Since religion isn't going to go away anytime soon, I wondered if you would clarify that point, without starting the whole argument over again, of course (since I'm just jumping in here late in the game, and really didn't have plans to take it on, it's that darn subscription thing, always bringing me back to threads when I forget to unsubscribe!). ;)
 SkinWalker
05-18-2006, 12:01 AM
#95
Skin, would you say that only secular marriages should be recognized by the state and all others deemed illegal [...] Or are you just saying that religion should play no part in the decision making process, regardless of popular support, and religious leaders should be forced to "recognize" (whatever that would entail) legally sanctioned homosexual marriages? Should governments exert pressure on religious bodies to enforce their consent? (that is, take away tax exempt status of churches that teach homosexuals should not/can not be married/refuse to perform gay weddings, etc.)

I'm saying only that religion should have no input in the civil institution of marriage. If the religious prefer that their marriages be conducted by their religious leaders, thats their choice as long as the religious leaders are educated in the laws and policies of the state. Indeed, if people prefer to be married by the General Manager of McDonald's via the Drive-Thru, this should be acceptable as well as long as the GM is trained in the same laws and policies.

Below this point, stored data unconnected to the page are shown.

(* ===== verification/Ledger.v ===== *)
(** Folding the write buffer into one plan per key
    (src/vfdw_ledger.c, src/vfdw_ledger_fold.c).

    The two dynahash tables are finite maps: [vfdw_ledger_match] is their
    comparison function and [ledger_match_eq] says it is equality of the key
    bytes.  A plan pointer is the plan's index in first-touch order.  Code that
    may raise runs in the monad [M Ledger], so the ledger a raise leaves behind
    is part of the result. *)
From S2P Require Import Prelude Opcode WriteOp.
Local Open Scope Z_scope.

Record VfdwLedgerStep := LedgerStep { st_op : Z; st_args : list bytes }.

Inductive VfdwKeyState := VFDW_KEY_CREATED | VFDW_KEY_LIVE | VFDW_KEY_DELETED.

#[global] Instance VfdwKeyState_eq_dec : EqDecision VfdwKeyState.
Proof. solve_decision. Defined.
#[global] Instance VfdwLedgerStep_eq_dec : EqDecision VfdwLedgerStep.
Proof. solve_decision. Defined.

Record VfdwKeyPlan := KeyPlan {
  kp_key : bytes;
  kp_ttype : VfdwTableType;
  kp_require : VfdwRequire;
  kp_state : VfdwKeyState;
  kp_checks : list VfdwLedgerStep;
  kp_actions : list VfdwLedgerStep;
  kp_nchecks : Z;
  kp_nactions : Z;
  kp_relids : list Z;
}.

(** A (key, sub) pair; [None] is the NULL sub of a key entry. *)
Definition VfdwLedgerKey : Type := bytes * option bytes.

Record VfdwMemberEntry := MemberEntry {
  m_present : bool;
  m_touched : bool;
  m_count : Z;
  m_present_removals : Z;
}.

Record Ledger := MkLedger {
  lg_cxt : bool;
  lg_keys : gmap (bytes * option bytes) nat;
  lg_members : gmap (bytes * option bytes) VfdwMemberEntry;
  lg_plans : list VfdwKeyPlan;
  lg_count : Z;
  lg_rebuilding : bool;
}.

Definition ledger_empty : Ledger := MkLedger false ∅ ∅ [] 0 false.

(** The hash tables' match function; 0 is "equal". *)
Definition vfdw_ledger_match (x y : VfdwLedgerKey) : Z :=
  let sublen o := match o with Some b => String.length b | None => 0%nat end in
  if negb (bool_decide (String.length x.1 = String.length y.1)) ||
     negb (bool_decide (sublen x.2 = sublen y.2)) then 1
  else if negb (eqb (bool_decide (x.2 = None)) (bool_decide (y.2 = None))) then 1
  else if bool_decide (0 < blen x.1) && negb (bool_decide (x.1 = y.1)) then 1
  else match x.2, y.2 with
       | Some a, Some b =>
           if bool_decide (0 < blen a) && negb (bool_decide (a = b)) then 1 else 0
       | _, _ => 0
       end.

Definition vfdw_ledger_init : M Ledger unit := modify (λ l,
  if lg_cxt l then l else MkLedger true ∅ ∅ (lg_plans l) (lg_count l) (lg_rebuilding l)).

Definition vfdw_ledger_reset : M Ledger unit := modify (λ l,
  if lg_cxt l then MkLedger false ∅ ∅ [] 0 (lg_rebuilding l) else l).

(* ---------------------------------------------------------------- *)
(** ** Building steps *)

Definition vfdw_ledger_step (op : Z) (nargs : nat) : VfdwLedgerStep :=
  LedgerStep op (replicate nargs "").

Definition vfdw_ledger_set_arg (s : VfdwLedgerStep) (i : nat) (data : bytes) : VfdwLedgerStep :=
  LedgerStep (st_op s) (<[i := data]> (st_args s)).

(** Assignment through a plan pointer. *)
Definition upd_plan (p : nat) (f : VfdwKeyPlan → VfdwKeyPlan) : M Ledger unit :=
  modify (λ l, MkLedger (lg_cxt l) (lg_keys l) (lg_members l)
                 (alter f p (lg_plans l)) (lg_count l) (lg_rebuilding l)).

Definition add_check (s : VfdwLedgerStep) (k : VfdwKeyPlan) : VfdwKeyPlan :=
  KeyPlan (kp_key k) (kp_ttype k) (kp_require k) (kp_state k) (kp_checks k ++ [s])
    (kp_actions k) (kp_nchecks k + 1) (kp_nactions k) (kp_relids k).

Definition add_action (s : VfdwLedgerStep) (k : VfdwKeyPlan) : VfdwKeyPlan :=
  KeyPlan (kp_key k) (kp_ttype k) (kp_require k) (kp_state k) (kp_checks k)
    (kp_actions k ++ [s]) (kp_nchecks k) (kp_nactions k + 1) (kp_relids k).

Definition set_state (st : VfdwKeyState) (k : VfdwKeyPlan) : VfdwKeyPlan :=
  KeyPlan (kp_key k) (kp_ttype k) (kp_require k) st (kp_checks k)
    (kp_actions k) (kp_nchecks k) (kp_nactions k) (kp_relids k).

Definition set_require (r : VfdwRequire) (k : VfdwKeyPlan) : VfdwKeyPlan :=
  KeyPlan (kp_key k) (kp_ttype k) r (kp_state k) (kp_checks k)
    (kp_actions k) (kp_nchecks k) (kp_nactions k) (kp_relids k).

Definition vfdw_ledger_add_check (plan : nat) (s : VfdwLedgerStep) : M Ledger unit :=
  upd_plan plan (add_check s).

Definition vfdw_ledger_add_action (plan : nat) (s : VfdwLedgerStep) : M Ledger unit :=
  upd_plan plan (add_action s).

Definition vfdw_ledger_act0 (plan : nat) (op : VfdwActionOp) : M Ledger unit :=
  vfdw_ledger_add_action plan (vfdw_ledger_step (action_code op) 0).

Definition vfdw_ledger_act1 (plan : nat) (op : VfdwActionOp) (a : bytes) : M Ledger unit :=
  vfdw_ledger_add_action plan
    (vfdw_ledger_set_arg (vfdw_ledger_step (action_code op) 1) 0 a).

Definition vfdw_ledger_act2 (plan : nat) (op : VfdwActionOp) (a b : bytes) : M Ledger unit :=
  vfdw_ledger_add_action plan
    (vfdw_ledger_set_arg
       (vfdw_ledger_set_arg (vfdw_ledger_step (action_code op) 2) 0 a) 1 b).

If the religious leaders don't want to marry couples that don't subscribe to their specific superstitions (i.e. the pastor of the local place of worship for his Noodly Appendage refuses to marry a couple that dislikes spaghetti; or the GM doesn't want to marry a couple that are vegan) that should be fine. The couples can go other places. But superstitions should not dictate the state's qualifications for the secular institution of marriage.
 Kurgan
05-18-2006, 5:19 AM
#96
Okay, sounds good! ;)
 toms
05-18-2006, 10:22 AM
#97
So then... following this line of reasoning too far... if marriage is a civil/governmental institution, and the US constitution bans religion from interfering with government...

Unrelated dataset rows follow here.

Lemma emits_fold_member_as z p op : emits p (member_actions z op) (fold_member_as z p op).
Proof.
  unfold member_actions, fold_member_as. destruct (op_member op) as [x|]; [|auto with vfdw].
  apply emits_seq; [apply emits_member_precondition|intros _].
  case_bool_decide; [apply emits_seq_r; destruct z; auto with vfdw|].
  apply emits_bind; [|intros _; apply emits_seq_r; destruct z; auto with vfdw].
  destruct (is_member_rename op x); [|auto with vfdw].
  apply emits_seq_r; [destruct z; auto with vfdw|intros _]. emits_auto.
Qed.

Lemma pair_actions_at l i :
  pair_actions (drop i l) =
  match l !! i, l !! (i + 1)%nat with
  | Some f, Some v => act VFDW_ACT_HSET [f; v] :: pair_actions (drop (i + 2) l)
  | _, _ => []
  end.
Proof.
  destruct (l !! i) as [f|] eqn:Ef; [|by rewrite drop_ge by by apply lookup_ge_None].
  rewrite (drop_S _ _ _ Ef). replace (i + 1)%nat with (S i) by lia.
  destruct (l !! S i) as [v|] eqn:Ev.
  - rewrite (drop_S _ _ _ Ev). by replace (i + 2)%nat with (S (S i)) by lia.
  - by rewrite drop_ge by by apply lookup_ge_None.
Qed.

(** What position [i] of a packed array contributes. *)
Definition packed_at (op : VfdwWriteOp) (i : nat) : list VfdwLedgerStep :=
  match op_packed op !! i with
  | None => []
  | Some e =>
      match op_tabletype op with
      | VFDW_TABLE_LIST => [act VFDW_ACT_RPUSH [e]]
      | VFDW_TABLE_SET => [act VFDW_ACT_SADD [e]]
      | VFDW_TABLE_HASH =>
          if bool_decide (i mod 2 = 0)%nat then
            match op_packed op !! (i + 1)%nat with
            | Some v => [act VFDW_ACT_HSET [e; v]]
            | None => []
            end
          else []
      | _ => []
      end
  end.

Lemma emits_pack_element p op i : emits p (packed_at op i) (pack_element p op i).
Proof.
  unfold packed_at, pack_element, vfdw_ledger_pack_pair.
  destruct (op_packed op !! i) as [e|] eqn:Ee; [|auto with vfdw].
  destruct (op_tabletype op); auto with vfdw.
  case_bool_decide; simpl; [|auto with vfdw].
  destruct (op_packed op !! (i + 1)%nat) as [v|] eqn:Ev; case_bool_decide as Hlt; auto with vfdw.
  apply lookup_lt_Some in Ev. lia.
Qed.

Lemma pairs_from op n i :
  op_tabletype op = VFDW_TABLE_HASH → (i mod 2 = 0)%nat →
  (n = length (op_packed op) - i)%nat →
  concat (packed_at op <$> seq i n) = pair_actions (drop i (op_packed op)).
Proof.
  intros Ht. revert i. induction (lt_wf n) as [n _ IH]. intros i Hi ->.
  rewrite pair_actions_at.
  destruct (length (op_packed op) - i)%nat as [|[|n]] eqn:En; csimpl.
  - rewrite lookup_ge_None_2 by lia. done.
  - unfold packed_at. rewrite Ht, (lookup_ge_None_2 (op_packed op) (i + 1)) by lia.
    destruct (op_packed op !! i); [by destruct (bool_decide _)|done].
  - destruct (lookup_lt_is_Some_2 (op_packed op) i) as [f Hf]; [lia|].
    destruct (lookup_lt_is_Some_2 (op_packed op) (i + 1)) as [v Hv]; [lia|].
    rewrite Hf, Hv.
    assert (packed_at op i = [act VFDW_ACT_HSET [f; v]]) as ->.
    { unfold packed_at. by rewrite Hf, Ht, Hv, bool_decide_true. }
    assert (packed_at op (S i) = []) as ->.
    { unfold packed_at. replace (S i) with (i + 1)%nat by lia. rewrite Hv, Ht.
      rewrite bool_decide_false; [done|]. rewrite <- Nat.Div0.add_mod_idemp_l, Hi. done. }
    simpl. f_equal. replace (S (S i)) with (i + 2)%nat by lia. apply IH; [lia| |lia].
    rewrite <- Nat.Div0.add_mod_idemp_l, Hi. done.
Qed.

Lemma packed_positions {A} (g : bytes → A) (f : nat → list A) (l : list bytes) :
  (∀ i e, l !! i = Some e → f i = [g e]) →
  concat (f <$> seq 0 (length l)) = g <$> l.
Proof.
  revert f. induction l as [|e l IH]; intros f Hf; [done|]. csimpl.
  rewrite (Hf 0%nat e) by done. simpl. f_equal.
  rewrite <- (IH (λ i, f (S i))); [|intros i x Hx; by apply Hf].
  rewrite <- fmap_S_seq, <- list_fmap_compose. done.
Qed.

Lemma concat_nils {A B} (f : A → list B) xs : (∀ x, f x = []) → concat (f <$> xs) = [].
Proof. intros Hf. induction xs as [|x xs IH]; csimpl; [done|]. by rewrite Hf, IH. Qed.

Lemma emits_fold_packed p op : emits p (packed_actions op) (vfdw_ledger_fold_packed p op).
Proof.
  unfold packed_actions, vfdw_ledger_fold_packed.
  apply (emits_bind p [act VFDW_ACT_DEL []]); [auto with vfdw|intros _].
  set (L := match op_tabletype op with VFDW_TABLE_LIST => _ | _ => _ end).
  assert (concat (packed_at op <$> seq 0 (length (op_packed op))) = L) as <-.
  { subst L. destruct (op_tabletype op) eqn:Et.
    1, 5, 6 : apply concat_nils; intros i; unfold packed_at; rewrite Et;
      by destruct (op_packed op !! i).
    - rewrite (pairs_from op _ 0); [by rewrite drop_0|done..|lia].
    - apply packed_positions. intros i e He. unfold packed_at. by rewrite He, Et.
    - apply packed_positions. intros i e He. unfold packed_at. by rewrite He, Et. }
  apply emits_miter. intros i _. apply emits_pack_element.
Qed.

Lemma key_delete_eq p op :
  vfdw_ledger_fold_key_delete p op =
  if deletes_key op then
    vfdw_ledger_act0 p VFDW_ACT_DEL;;;
    vfdw_ledger_keyset p op (op_key op) false;;;
    upd_plan p (set_state VFDW_KEY_DELETED);;;
    mret true
  else mret false.
Proof.
  unfold vfdw_ledger_fold_key_delete, deletes_key.
  by repeat case_bool_decide; destruct (op_packed_shape op).
Qed.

..does that meant that hetero-only marriages are unconstitutional? ;)
 SkinWalker
06-08-2006, 10:13 AM
#98
This thread was split & merged with The Separation of Church and State (http://www.lucasforums.com/showthread.php?t=159603), which was an existing thread, due to so many off-topic posts.

Bigotry on the ballot fails to get even 50 votes (http://www.denverpost.com/nationworld/ci_3911088). But the Presidential pandering will probably go on. I'm sure other "wedge issues" will be brought up in attempt to distract the American public from real issues. Right wing politicians will undoubtedly use gay-marriage as a means to appeal to their religious base and have no real interest in the issue, as demonstrated by the Senate vote. Even Bush used the code words "activist judges" to alert the religious nutters that he's speaking to them in his speech over the weekend.
 Dagobahn Eagle
06-09-2006, 7:51 AM
#99
Bigotry on the ballot fails to get even 50 votes
Yay! Great news of the day!
 Darth Methos
06-09-2006, 10:30 AM
#100
Marriage was created by the church. Correct?